Defendant's current defense counsel raises the issue of whether good time credit reduction of Defendant's sentence for Unlawful Sexual Intercourse Second Degree or Rape Second Degree is permitted. Defendant cites Patterson v. State, Del. Supr., 684 A.2d 1234 (1996) in raising this issue. However, Patterson specifically declined to reach the issue of whether a defendant convicted of Unlawful Sexual Intercourse Second Degree is entitled to earn good time credit towards his sentence. A review of the applicable statutes, 11 Del. C. § 772 and § 774 shows that, while the Court must impose a minimum sentence of ten years incarceration for each offense, those sentences are subject to good time credit. See also State v. Barrera, Del. Super., Cr. A. No. IN95-06-0796, Herlihy, J., (July 3, 1997), Letter Op. at 7.("[F]or [Unlawful Sexual Intercourse Second Degree], there is a minimum sentence of ten years in jail which the Court must impose.
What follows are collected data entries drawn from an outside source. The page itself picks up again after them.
Lemma two_holders ps f ts k j p q :
  load_inv ps f ts → ps !! k = Some p → ps !! j = Some q → k ≠ j → holds p = 1 → holds q = 1 → False.
Proof.
  intros Hi Hk Hj Hne Hp Hq. pose proof (total_two holds ps k j p q holds_nonneg Hk Hj Hne). pose proof (li_lock _ _ _ Hi). destruct (locked f); lia.
Qed.

Lemma holder_locked ps f ts k p : load_inv ps f ts → ps !! k = Some p → 0 < holds p → locked f = true.
Proof.
  intros Hi Hk Hp. pose proof (total_elem holds ps k p holds_nonneg Hk). pose proof (li_lock _ _ _ Hi). destruct (locked f); [done|lia].
Qed.

(** The holder of the lock, when it is taken. *)
Lemma locked_holder ps f ts : load_inv ps f ts → locked f = true → ∃ k p, ps !! k = Some p ∧ 0 < holds p.
Proof. intros Hi Hl. apply total_pos. rewrite (li_lock _ _ _ Hi), Hl. lia. Qed.

Lemma active_kept k j q f ts f' ts' : moves k f ts f' ts' → j ≠ k → active ts j q → active ts' j q.
Proof. intros Hm Hne. pose proof (mv_ts _ _ _ _ _ Hm j Hne). destruct q; simpl; auto. Qed.

Lemma load_inv_caller ps f ts k p p' f' ts' :
  load_inv ps f ts → ps !! k = Some p → caller_step k p f ts = Some (p', f', ts') → load_inv (<[k:=p']> ps) f' ts'.
Proof.
  intros Hi Hk H. pose proof (li_ok _ _ _ Hi k p Hk) as Hok.
  assert (Hm : moves k f ts f' ts') by (by eapply caller_step_moves; [done|done|]; intros; eapply li_push).
  destruct (caller_step_lands k p f ts p' f' ts' Hok H) as [A1 A2 A3 A4 A5 A6]; [by intros; eapply holder_locked|].
  assert (Hkl : <[k:=p']> ps !! k = Some p') by (apply list_lookup_insert_eq; by eapply lookup_lt_Some).
  split.
  - rewrite (total_insert holds ps k p p' Hk), (li_lock _ _ _ Hi). unfold lock_weight in A1. lia.
  - intros j q [[-> ->]|[Hne Hj]]%insert_other Hw; [apply A2; [by apply (li_waits _ _ _ Hi)|done]|].
    apply (mv_waits _ _ _ _ _ Hm j Hne). by apply (li_waits _ _ _ Hi j q).
  - apply (mv_empty _ _ _ _ _ Hm), Hi.
  - intros j q [[-> ->]|[Hne Hj]]%insert_other Hp; [by apply A3|]. pose proof (li_push _ _ _ Hi j q Hj Hp) as Hc.
    destruct (state (inner f')) eqn:E; [done|..]; exfalso; apply (two_holders ps f ts k j p q Hi Hk Hj); try done;
      try (apply A5; congruence); by destruct Hp as [->| ->].
  - intros j q [[-> ->]|[Hne Hj]]%insert_other; [done|by apply (li_ok _ _ _ Hi j)].
  - intros Hd Hc. destruct (A6 Hd Hc) as [Ha|[[-> Hl]|[Hd' Hna]]]; [by exists k, p'|..].
    + destruct (locked_holder _ _ _ Hi Hl) as (j&q&Hj&Hq). assert (j ≠ k) by (intros ->; rewrite Hk in Hj; by injection Hj as <-).
      exists j, q. rewrite list_lookup_insert_ne by done. split; [done|by apply holds_active].
    + destruct (li_drop _ _ _ Hi Hd' (mv_state _ _ _ _ _ Hm Hc)) as (j&q&Hj&Ha). assert (Hne : j ≠ k) by (intros ->; rewrite Hk in Hj; by injection Hj as <-).
      exists j, q. rewrite list_lookup_insert_ne by done. split; [done|by eapply active_kept].
Qed.
(** [fix_flags] by the holder of the list, which lets it go; its own node, if any, is not linked. *)
Lemma fix_moves ps k p p' m h h' ts xs :
  mutex_inv ps m h ts xs → ps !! k = Some p → in_list p = 1 → in_list p' = 0 → holds p' = holds p → (∀ c, p ≠ Q_flag c) → (∀ w, p ≠ U_wake w) →
  k ∉ xs → (∀ j, j ≠ k → h' !! j = h !! j) → placed h' xs k (place_of p') → wl_rep h' (inner (waiters m)) xs →
  ¬ responsible h k p ∨ responsible h' k p' → ¬ asleep ts k p' → ¬ armed p' → cas_ok p' →
  moves k p p' m h ts xs (release (fix_flags m)) h' ts xs.
Proof.
  intros Hi Hk Hl Hl' Hh Hf Hw Hx Hj Hp Hr Hres Has Har Hcas.
  destruct (fix_flags_spec m h xs (mi_word _ _ _ _ _ Hi) (mi_rep _ _ _ _ _ Hi)) as (F1&F2&F3&F4).
  assert (Elb : locked_by (release (fix_flags m)) = locked_by m) by exact F2.
  pose proof (list_locked _ _ _ _ _ k p Hi Hk Hl) as Hlk. split; try done.
  - rewrite Elb. lia.
  - rewrite Hlk. simpl. lia.
  - intros j Hjk. left. by rewrite Hj.
  - destruct F4 as [?|?]; [by left|by right; left].
  - destruct Hres as [Hres|?]; [|by right; left]. do 5 right. split; [exact Elb|]. split; [done|]. split; [done|].
    intros i Hi' (n&Hn&Hwn). split; [done|]. exists n. rewrite Hj; [done|]. intros ->. apply Hx. destruct xs; [done|]. injection Hi' as ->. by left.
  - intros w E. by destruct (Hw w).
Qed.

Lemma q_fix_moves ps k c m h ts xs :
  mutex_inv ps m h ts xs → ps !! k = Some (Q_fix c) → moves k (Q_fix c) Held m h ts xs (release (fix_flags m)) (delete k h) ts xs.
Proof.
  intros Hi Hk. pose proof (mi_place _ _ _ _ _ Hi k _ Hk) as (n&?&?&Hx). apply (fix_moves ps); try done.
  - intros j Hj. by rewrite lookup_delete_ne.
  - apply lookup_delete_eq.
  - apply wl_rep_delete; [apply Hi|done].
  - left. by intros [].
  - by intros [[?|?] _].
  - by intros [].
Qed.

Lemma queue_moves ps k p p' m h ts m' h' ts' xs :
  mutex_inv ps m h ts xs → ps !! k = Some p → queue_step k p m h ts = Some (p', m', h', ts') →
  ∃ xs', moves k p p' m h ts xs m' h' ts' xs'.
Proof.
  intros Hi Hk H. destruct p; try done.
  - destruct (locked (waiters m)) eqn:El; [by simpl in H; rewrite El in H|].
    destruct (q_lock_moves _ _ _ _ _ _ _ _ Hi Hk El) as (p1&m1&h1&ts1&xs1&E&Hm). rewrite E in H. injection H as <- <- <- <-. by exists xs1.
  - injection H as <- <- <- <-. exists xs. by eapply q_flag_moves.
  - exists xs. by eapply q_load_moves.
  - by eapply q_cas_moves.
  - by eapply fin_lock_moves.
  - injection H as <- <- <- <-. exists xs. by eapply q_fix_moves.
Qed.

Lemma try_moves ps k p p' m h ts m' h' ts' xs :
  mutex_inv ps m h ts xs → ps !! k = Some p → try_step k p m h ts = Some (p', m', h', ts') → moves k p p' m h ts xs m' h' ts' xs.
Proof.
  intros Hi Hk H. destruct p; try done; simpl in H.
  - destruct (Z.eqb_spec (Z.land (word m) LOCKED) 0) as [El|].
    + injection H as <- <- <- <-. apply (moves_quiet ps); try done; [by left; intros []|by intros [[[?|?] _]|[]]].
    + destruct (try_fail k a h) eqn:Ef. injection H as <- <- <- <-. eapply try_fail_moves; eauto.
  - destruct (Z.eqb_spec (word m) s) as [<-|].
    + destruct (try_ok k a h) eqn:Ef. injection H as <- <- <- <-. by eapply try_ok_moves.
    + destruct (try_fail k a h) eqn:Ef. injection H as <- <- <- <-. eapply try_fail_moves; eauto.
Qed.

Lemma wait_moves ps k p p' m h ts m' h' ts' xs :
  mutex_inv ps m h ts xs → ps !! k = Some p → wait_step k p m h ts = Some (p', m', h', ts') → moves k p p' m h ts xs m' h' ts' xs.
Proof.
  intros Hi Hk H. destruct p; try done; simpl in H.
  - apply bind_Some in H as (n&Hn&[= <- <- <- <-]). destruct (place_linked _ _ _ _ _ k _ Hi Hk eq_refl) as (n'&Hn'&Ho&_). simplify_eq.
    destruct (Z.eqb_spec (state n) WAITING) as [E|]; apply (moves_quiet ps); try done; try (by left; intros []); [|by intros [[[?|?] _]|[]]].
    intros _. destruct Ho as [(_&w&Hw&_)|[E' _]]; [by eapply armed_not_woken|by rewrite E in E'].
  - case_decide; [|done]. injection H as <- <- <- <-. apply (moves_quiet ps); try done; [by left; intros []|set_solver|by intros [[[?|?] _]|[]]].
  - case_decide; [|done]. injection H as <- <- <- <-. apply (moves_quiet ps); try done; [by left; intros []|set_solver|by intros [[[?|?] _]|[]]].
Qed.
While the Court must impose that minimum, it is still subject to good time credits.").
(16) Finally, Defendant argues that O'Connell promised him that he would be able to serve his sentence in Florida near his family. O'Connell testified that he discussed Defendant's transfer to Florida and that he explained to Defendant the process for such a transfer. O'Connell denies that he promised Defendant that he would be sent to Florida in three to six months, as set forth in Defendant's motion.
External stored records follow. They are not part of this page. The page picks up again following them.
(* ===== verification/Ring.v ===== *)
(** * Rings of slots ([channels/src/internal/unsynchronized_ring.rs])

    A buffer of [2^p] slots, indexed by counters that wrap at [2^64] and are masked.  A
    slot holds an initialised value or [None]: writing a slot initialises it and reading
    moves the value out, so that reading an uninitialised slot is undefined behaviour.
    [ring_rep] reads the slots from [head] on as a queue; [channels/src/spsc/shared.rs]
    has the same slots under other indices. *)

From S2P Require Import Prelude.

Section Slots.
Context {T : Type}.
Implicit Types (buf : list (option T)) (xs : list T) (x : T) (mask head i : Z).

(** [write] and [assume_init_read] on the slot [i & mask]. *)
Definition write_slot i mask x buf : option (list (option T)) := vset buf (Z.land i mask) (Some x).
Definition read_slot i mask buf : option (T * list (option T)) :=
  o ← vget buf (Z.land i mask); x ← o; buf' ← vset buf (Z.land i mask) None; Some (x, buf').

(** [n.next_power_of_two()], for [n] up to [2^63]. *)
Definition next_power_of_two (n : Z) : Z := 2 ^ Z.log2_up n.

Record ring_rep buf mask head xs : Prop := {
  rr_mask : ∃ p, 0 ≤ p ≤ 63 ∧ mask + 1 = 2 ^ p;
  rr_buf : Z.of_nat (length buf) = mask + 1;
  rr_head : is_u64 head;
  rr_len : Z.of_nat (length xs) ≤ mask + 1;
  rr_slot (i : nat) : Z.of_nat i < mask + 1 → vget buf (Z.land (head +w Z.of_nat i) mask) = Some (xs !! i);
}.

Lemma next_power_of_two_spec n : 0 < n ≤ 2 ^ 63 → ∃ p, 0 ≤ p ≤ 63 ∧ next_power_of_two n = 2 ^ p ∧ n ≤ 2 ^ p.
Proof.
  intros Hn. exists (Z.log2_up n). pose proof (Z.log2_up_nonneg n). pose proof (Z.log2_up_le_pow2 n 63 ltac:(lia)).
  split; [split; [done|]; tauto|]. split; [done|]. destruct (decide (n = 1)) as [->|]; [done|]. apply Z.log2_up_spec. lia.
Qed.

(** A masked counter is the counter modulo the number of slots. *)
Lemma masked mask head (i : nat) : (∃ p, 0 ≤ p ≤ 63 ∧ mask + 1 = 2 ^ p) → Z.land (head +w Z.of_nat i) mask = (head + Z.of_nat i) mod (mask + 1).
Proof.
  intros (p&Hp&Em). assert (mask = Z.ones p) as -> by (rewrite Z.ones_equiv; lia). rewrite Z.land_ones by lia. rewrite Em.
  unfold u64_add. apply Z.mod_mod_divide.
  exists (2 ^ (64 - p)). unfold U64. rewrite <- Z.pow_add_r by lia. f_equal. lia.
Qed.

Lemma masked_0 mask head : is_u64 head → Z.land head mask = Z.land (head +w Z.of_nat 0) mask.
Proof. intros Hh. f_equal. unfold is_u64 in Hh. rewrite u64_add_small; simpl; lia. Qed.

Lemma mod_shift_inj n head i j : 0 < n → 0 ≤ i < n → 0 ≤ j < n → (head + i) mod n = (head + j) mod n → i = j.
Proof.
  intros Hn Hi Hj E. assert (Ed : (i - j) mod n = 0).
  { replace (i - j) with ((head + i) - (head + j)) by lia. by rewrite Zminus_mod, E, Z.sub_diag, Zmod_0_l. }
  destruct (Z.eq_dec i j) as [|Hne]; [done|]. exfalso. apply Z.mod_divide in Ed; [|lia]. destruct Ed as [q Hq].
  destruct (Z.lt_trichotomy q 0) as [?|[->|?]]; nia.
Qed.

Lemma masked_lt mask i : (∃ p, 0 ≤ p ≤ 63 ∧ mask + 1 = 2 ^ p) → 0 ≤ i → 0 ≤ Z.land i mask < mask + 1.
Proof.
  intros (p&Hp&Em) Hi. assert (mask = Z.ones p) as -> by (rewrite Z.ones_equiv; lia). rewrite Z.land_ones, Em by lia.
  apply Z.mod_pos_bound. lia.
Qed.

Lemma ring_rep_new n : (∃ p, 0 ≤ p ≤ 63 ∧ n = 2 ^ p) → ring_rep (replicate (Z.to_nat n) None) (n - 1) 0 [].
Proof.
  intros (p&Hp&->). assert (0 < 2 ^ p) by lia. assert (Hm : ∃ q, 0 ≤ q ≤ 63 ∧ 2 ^ p - 1 + 1 = 2 ^ q) by (exists p; split; [done|lia]). split; [done| |by vm_compute|simpl; lia|].
  - rewrite length_replicate. lia.
  - intros i Hi. pose proof (masked_lt _ (0 +w Z.of_nat i) Hm ltac:(apply u64_add_range)) as Hlt. unfold vget. destruct (Z.leb_spec 0 (Z.land (0 +w Z.of_nat i) (2 ^ p - 1))); [|lia].
    rewrite lookup_replicate_2 by lia. done.
Qed.

Lemma ring_rep_tail buf mask head xs : ring_rep buf mask head xs → (head +w Z.of_nat (length xs)) -w head = Z.of_nat (length xs).
Proof.
  intros [(p&Hp&Em) _ Hh Hl _]. rewrite Em in Hl. assert (2 ^ p ≤ 2 ^ 63) by (apply Z.pow_le_mono_r; lia). unfold is_u64 in Hh.
  unfold u64_sub, u64_add. rewrite Zminus_mod_idemp_l. rewrite Z.mod_small; unfold U64 in *; lia.
Qed.

Lemma ring_rep_write buf mask head xs x :
  ring_rep buf mask head xs → Z.of_nat (length xs) < mask + 1 →
  ∃ buf', write_slot (head +w Z.of_nat (length xs)) mask x buf = Some buf' ∧ ring_rep buf' mask head (xs ++ [x]).
Proof.
  intros [Hm Hb Hh Hl Hs] Hlt. destruct (vset_spec buf _ (Some x) _ (Hs (length xs) Hlt)) as (buf'&E&El&Hg). exists buf'. split; [done|].
  assert (Hp0 : 0 < mask + 1) by lia. split; [done|congruence|done|rewrite length_app; simpl; lia|]. intros i Hi. rewrite Hg. case_decide as Ed.
  - rewrite !masked in Ed by done. apply mod_shift_inj in Ed; [|lia|lia|lia]. assert (i = length xs) as -> by lia. by rewrite list_lookup_middle.
  - rewrite Hs by done. f_equal. destruct (decide (i = length xs)) as [->|]; [done|].
    destruct (decide (i < length xs)%nat); [by rewrite lookup_app_l|]. rewrite !lookup_ge_None_2; [done|rewrite length_app; simpl; lia|lia].
Qed.

Lemma ring_rep_read buf mask head x xs :
  ring_rep buf mask head (x :: xs) → ∃ buf', read_slot head mask buf = Some (x, buf') ∧ ring_rep buf' mask (head +w 1) xs.
Proof.
  intros [Hm Hb Hh Hl Hs]. simpl in Hl. assert (Hp0 : 0 < mask + 1) by lia. pose proof (Hs 0%nat ltac:(lia)) as H0. rewrite <- masked_0 in H0 by done.
  unfold read_slot. rewrite H0. cbn [mbind option_bind lookup list_lookup].
  destruct (vset_spec buf _ None _ H0) as (buf'&E&El&Hg). rewrite E. exists buf'. split; [done|].
  split; [done|congruence|apply u64_add_range|lia|]. intros i Hi.
  assert (Ei : (head +w 1) +w Z.of_nat i = head +w Z.of_nat (S i)).
  { unfold u64_add. rewrite Zplus_mod_idemp_l. f_equal. lia. }
  rewrite Ei, Hg, (masked_0 mask head Hh). case_decide as Ed.
  - rewrite !masked in Ed by done. destruct (decide (Z.of_nat (S i) < mask + 1)); [apply mod_shift_inj in Ed; lia|].
    rewrite lookup_ge_None_2; [done|lia].
  - destruct (decide (Z.of_nat (S i) < mask + 1)) as [Hlt|Hge]; [by rewrite (Hs (S i) Hlt)|].
    exfalso. apply Ed. rewrite !masked by done. assert (Z.of_nat (S i) = mask + 1) as -> by lia.
    replace (head + (mask + 1)) with (head + Z.of_nat 0 + 1 * (mask + 1)) by (simpl; lia). by rewrite Z_mod_plus_full.
Qed.
End Slots.

(** ** The ring under a lock *)

Module Unsync.
Section Code.
Context {T : Type}.
Implicit Types (xs : list T) (x val : T).

Record UnsynchronizedRingBuffer := mk_ring { buffer : list (option T); mask : Z; head : Z; tail : Z }.
Implicit Types r : UnsynchronizedRingBuffer.

(** [None] is the failed assertion. *)
Definition new (capacity : Z) : option UnsynchronizedRingBuffer :=
  if 0 <? capacity then
    let cap := next_power_of_two capacity in Some (mk_ring (replicate (Z.to_nat cap) None) (cap -w 1) 0 0)
  else None.

Definition capacity r : Z := mask r +w 1.
Definition len r : Z := tail r -w head r.
Definition is_empty r : bool := head r =? tail r.
Definition is_full r : bool := len r =? capacity r.

(** [inl] is [Ok], [inr val] is [Err(val)]. *)
Definition push val r : option ((unit + T) * UnsynchronizedRingBuffer) :=
  if is_full r then Some (inr val, r)
  else
    b ← write_slot (tail r) (mask r) val (buffer r);
    Some (inl (), mk_ring b (mask r) (head r) (tail r +w 1)).

Definition pop r : option (option T * UnsynchronizedRingBuffer) :=
  if is_empty r then Some (None, r)
  else
    '(val, b) ← read_slot (head r) (mask r) (buffer r);
    Some (Some val, mk_ring b (mask r) (head r +w 1) (tail r)).

(** The loop pops once more than there are values; what it dropped is returned. *)
Fixpoint clear_loop (fuel : nat) r : option (list T * UnsynchronizedRingBuffer) :=
  match fuel with
  | O => None
  | S fuel =>
      '(o, r) ← pop r;
      match o with
      | Some x => '(xs, r) ← clear_loop fuel r; Some (x :: xs, r)
      | None => Some ([], r)
      end
  end.

Definition clear r : option (list T * UnsynchronizedRingBuffer) := clear_loop (S (Z.to_nat (len r))) r.

(** ** A bounded queue *)

Record holds r xs : Prop := {
  h_rep : ring_rep (buffer r) (mask r) (head r) xs;
  h_tail : tail r = head r +w Z.of_nat (length xs);
}.

Lemma new_spec cap : 0 < cap ≤ 2 ^ 63 → ∃ r, new cap = Some r ∧ holds r [] ∧ mask r + 1 = next_power_of_two cap.
Proof.
  intros Hc. unfold new. destruct (Z.ltb_spec 0 cap); [|lia]. eexists. split; [done|].
  destruct (next_power_of_two_spec cap Hc) as (p&Hp&Ep&Hle). assert (Hpp : 2 ^ p ≤ 2 ^ 63) by (apply Z.pow_le_mono_r; lia).
  rewrite Ep, u64_sub_small by (unfold U64; lia). split; [|simpl; lia].
  split; simpl; [apply ring_rep_new; by exists p|by vm_compute].
Qed.

Lemma holds_mask r xs : holds r xs → Z.of_nat (length xs) ≤ mask r + 1 ∧ 0 < mask r + 1 ≤ 2 ^ 63.
Proof.
  intros [[(p&Hp&->) _ _ Hl _] _]. assert (2 ^ p ≤ 2 ^ 63) by (apply Z.pow_le_mono_r; lia). lia.
Qed.

Lemma capacity_spec r xs : holds r xs → capacity r = mask r + 1.
Proof. intros Hh. destruct (holds_mask r xs Hh). unfold capacity. rewrite u64_add_small; unfold U64; lia. Qed.

Lemma len_spec r xs : holds r xs → len r = Z.of_nat (length xs).
Proof. intros [Hr Ht]. unfold len. rewrite Ht. by eapply ring_rep_tail. Qed.

Lemma is_empty_spec r xs : holds r xs → is_empty r = bool_decide (xs = []).
Proof.
  intros Hh. pose proof (len_spec r xs Hh) as Hl. destruct Hh as [Hr Ht]. unfold is_empty, len in *. pose proof (rr_head _ _ _ _ Hr) as Hhd.
  destruct (Z.eqb_spec (head r) (tail r)) as [E|E].
  - rewrite <- E in Hl. unfold u64_sub in Hl. rewrite Z.sub_diag, Zmod_0_l in Hl. destruct xs; [done|]. simpl in Hl. lia.
  - case_bool_decide as Ex; [|done]. subst xs. exfalso. apply E. rewrite Ht. unfold is_u64 in Hhd. rewrite u64_add_small; simpl; lia.
Qed.

Lemma is_full_spec r xs : holds r xs → is_full r = (Z.of_nat (length xs) =? mask r + 1).
Proof. intros Hh. unfold is_full. by rewrite (len_spec r xs), (capacity_spec r xs). Qed.

Lemma ring_push_spec val r xs : holds r xs →
  if Z.of_nat (length xs) =? mask r + 1 then push val r = Some (inr val, r)
  else ∃ r', push val r = Some (inl (), r') ∧ holds r' (xs ++ [val]) ∧ mask r' = mask r.
Proof.
  intros Hh. unfold push. rewrite (is_full_spec r xs Hh). destruct (Z.eqb_spec (Z.of_nat (length xs)) (mask r + 1)) as [|Hne]; [done|].
  destruct (holds_mask r xs Hh) as [Hle Hm]. destruct Hh as [Hr Ht]. destruct (ring_rep_write _ _ _ _ val Hr) as (b&E&Hr'); [lia|].
  rewrite Ht, E. eexists. split; [done|]. split; [|done]. split; simpl; [done|].
  rewrite length_app. simpl. unfold u64_add. rewrite Zplus_mod_idemp_l. f_equal. lia.
Qed.

Lemma pop_spec r xs : holds r xs →
  match xs with
  | [] => pop r = Some (None, r)
  | x :: xs => ∃ r', pop r = Some (Some x, r') ∧ holds r' xs ∧ mask r' = mask r
  end.
Proof.
  intros Hh. unfold pop. rewrite (is_empty_spec r xs Hh). destruct xs as [|x xs]; [done|]. rewrite bool_decide_eq_false_2 by done.
  destruct Hh as [Hr Ht]. destruct (ring_rep_read _ _ _ _ _ Hr) as (b&E&Hr'). rewrite E. eexists. split; [done|]. split; [|done]. split; simpl; [done|].
  rewrite Ht. simpl. unfold u64_add. rewrite Zplus_mod_idemp_l. f_equal. lia.
Qed.

Lemma clear_loop_S fuel r :
  clear_loop (S fuel) r = '(o, r) ← pop r; match o with Some x => '(xs, r) ← clear_loop fuel r; Some (x :: xs, r) | None => Some ([], r) end.
Proof. done. Qed.

Lemma ring_clear_spec r xs : holds r xs → ∃ r', clear r = Some (xs, r') ∧ holds r' [] ∧ mask r' = mask r.
Proof.
  intros Hh. unfold clear. rewrite (len_spec r xs Hh), Nat2Z.id. revert r Hh. induction xs as [|x xs IH]; intros r Hh; rewrite clear_loop_S.
  - rewrite (pop_spec r [] Hh). by exists r.
  - destruct (pop_spec r (x :: xs) Hh) as (r1&->&Hh1&Em). destruct (IH r1 Hh1) as (r2&E&Hh2&Em2). cbn [mbind option_bind length].
    rewrite E. exists r2. split; [done|]. split; [done|congruence].
Qed.

Inductive op := Push (val : T) | Pop | Len | Is_empty | Is_full | Clear.
Inductive ret := R_push (r : unit + T) | R_pop (o : option T) | R_len (n : Z) | R_bool (b : bool) | R_dropped (xs : list T).

Definition ring_op (o : op) r : option (ret * UnsynchronizedRingBuffer) :=
  match o with
  | Push val => '(v, r) ← push val r; Some (R_push v, r)
  | Pop => '(v, r) ← pop r; Some (R_pop v, r)
  | Len => Some (R_len (len r), r)
  | Is_empty => Some (R_bool (is_empty r), r)
  | Is_full => Some (R_bool (is_full r), r)
  | Clear => '(xs, r) ← clear r; Some (R_dropped xs, r)
  end.

Fixpoint ring_ops (os : list op) r : option (list ret * UnsynchronizedRingBuffer) :=
  match os with
  | [] => Some ([], r)
  | o :: os => '(v, r) ← ring_op o r; '(vs, r) ← ring_ops os r; Some (v :: vs, r)
  end.

(** The queue of at most [cap] values. *)
Definition queue_op (cap : Z) (o : op) xs : ret * list T :=
  match o with
  | Push val => if Z.of_nat (length xs) =? cap then (R_push (inr val), xs) else (R_push (inl ()), xs ++ [val])
  | Pop => match xs with [] => (R_pop None, []) | x :: xs => (R_pop (Some x), xs) end
  | Len => (R_len (Z.of_nat (length xs)), xs)
  | Is_empty => (R_bool (bool_decide (xs = [])), xs)
  | Is_full => (R_bool (Z.of_nat (length xs) =? cap), xs)
  | Clear => (R_dropped xs, [])
  end.

Fixpoint queue_ops (cap : Z) (os : list op) xs : list ret * list T :=
  match os with
  | [] => ([], xs)
  | o :: os => let '(v, xs) := queue_op cap o xs in let '(vs, xs) := queue_ops cap os xs in (v :: vs, xs)
  end.

Lemma ring_op_spec o r xs : holds r xs →
  ∃ r', ring_op o r = Some ((queue_op (mask r + 1) o xs).1, r') ∧ holds r' (queue_op (mask r + 1) o xs).2 ∧ mask r' = mask r.
Proof.
  intros Hh. destruct o; simpl.
  - pose proof (ring_push_spec val r xs Hh) as Hp. destruct (_ =? _); [rewrite Hp; by exists r|destruct Hp as (r'&->&?&?); by exists r'].
  - pose proof (pop_spec r xs Hh) as Hp. destruct xs as [|x xs]; [rewrite Hp; by exists r|destruct Hp as (r'&->&?&?); by exists r'].
  - rewrite (len_spec r xs Hh). by exists r.
  - rewrite (is_empty_spec r xs Hh). by exists r.
  - rewrite (is_full_spec r xs Hh). by exists r.
  - destruct (ring_clear_spec r xs Hh) as (r'&->&?&?). by exists r'.
Qed.

(** C35: the ring refines a bounded queue.  A ring made for [cap] values holds the next power of
    two; any sequence of pushes, pops, queries and clears returns what the queue of that size
    returns, reads no uninitialised slot and overwrites no value, also when the indices wrap at [2^64]; a
    clear drops exactly the values that were left. *)
Theorem unsync_ring_refines cap (os : list op) :
  0 < cap ≤ 2 ^ 63 →
  ∃ r0 r, new cap = Some r0 ∧ ring_ops os r0 = Some ((queue_ops (next_power_of_two cap) os []).1, r) ∧
    holds r (queue_ops (next_power_of_two cap) os []).2.
Proof.
  intros Hc. destruct (new_spec cap Hc) as (r0&E0&Hh&Em). exists r0. rewrite E0, <- Em. clear E0 Em.
  assert (Hgo : ∀ xs r, holds r xs → mask r = mask r0 → ∃ r', ring_ops os r = Some ((queue_ops (mask r0 + 1) os xs).1, r') ∧ holds r' (queue_ops (mask r0 + 1) os xs).2).
  { clear Hh. induction os as [|o os IH]; intros xs r Hh Em; [by exists r|]. cbn [ring_ops queue_ops].
    destruct (ring_op_spec o r xs Hh) as (r1&E1&Hh1&Em1). rewrite E1, Em in *. cbn [mbind option_bind]. destruct (queue_op (mask r0 + 1) o xs) as [v xs1]. simpl in *.
    destruct (IH xs1 r1 Hh1 ltac:(congruence)) as (r2&E2&Hh2). rewrite E2. cbn [mbind option_bind]. destruct (queue_ops (mask r0 + 1) os xs1) as [vs xs2]. by exists r2. }
  destruct (Hgo [] r0 Hh eq_refl) as (r&?&?). by exists r.
Qed.
End Code.
End Unsync.

Lemma unsync_ring_refines_witness :
  ∃ r0 r : Unsync.UnsynchronizedRingBuffer (T:=nat), Unsync.new 2 = Some r0 ∧
    Unsync.ring_ops [Unsync.Push 1%nat; Unsync.Push 2%nat; Unsync.Push 3%nat; Unsync.Pop; Unsync.Push 4%nat; Unsync.Clear] r0 =
      Some ([Unsync.R_push (inl ()); Unsync.R_push (inl ()); Unsync.R_push (inr 3%nat); Unsync.R_pop (Some 1%nat); Unsync.R_push (inl ()); Unsync.R_dropped [2%nat; 4%nat]], r).
Proof.
  destruct (Unsync.unsync_ring_refines 2 [Unsync.Push 1%nat; Unsync.Push 2%nat; Unsync.Push 3%nat; Unsync.Pop; Unsync.Push 4%nat; Unsync.Clear] ltac:(lia))
    as (r0&r&H1&H2&_). by exists r0, r.
Defined.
(17) As noted by O'Connell during the hearing, the record in this case shows that Defendant was hesitant about entering into the plea and that there was an "emotional overlay" to the proceedings, given the nature of the charges against Defendant. However, based upon the Defendant's motion and supporting documents, Defendant's testimony, and O'Connell's testimony at the hearing, the Court cannot find that, based upon the arguments outlined above, Defendant has presented sufficient evidence to support a finding that he did not knowingly and voluntarily consent to the plea or that he did not receive adequate assistance from O'Connell throughout the proceedings.
(18) This finding is further supported by review of the record of the guilty plea proceedings in this case. Defendant completed the TIS sentencing form, which acknowledged the voluntariness and knowledge of his actions. Defendant affirmed that he was satisfied with O'Connell's representation and that O'Connell had fully advised him of his rights. Review of the plea colloquy transcript further supports a finding that Defendant entered into his plea knowingly and voluntarily and that he was satisfied with O'Connell's representation.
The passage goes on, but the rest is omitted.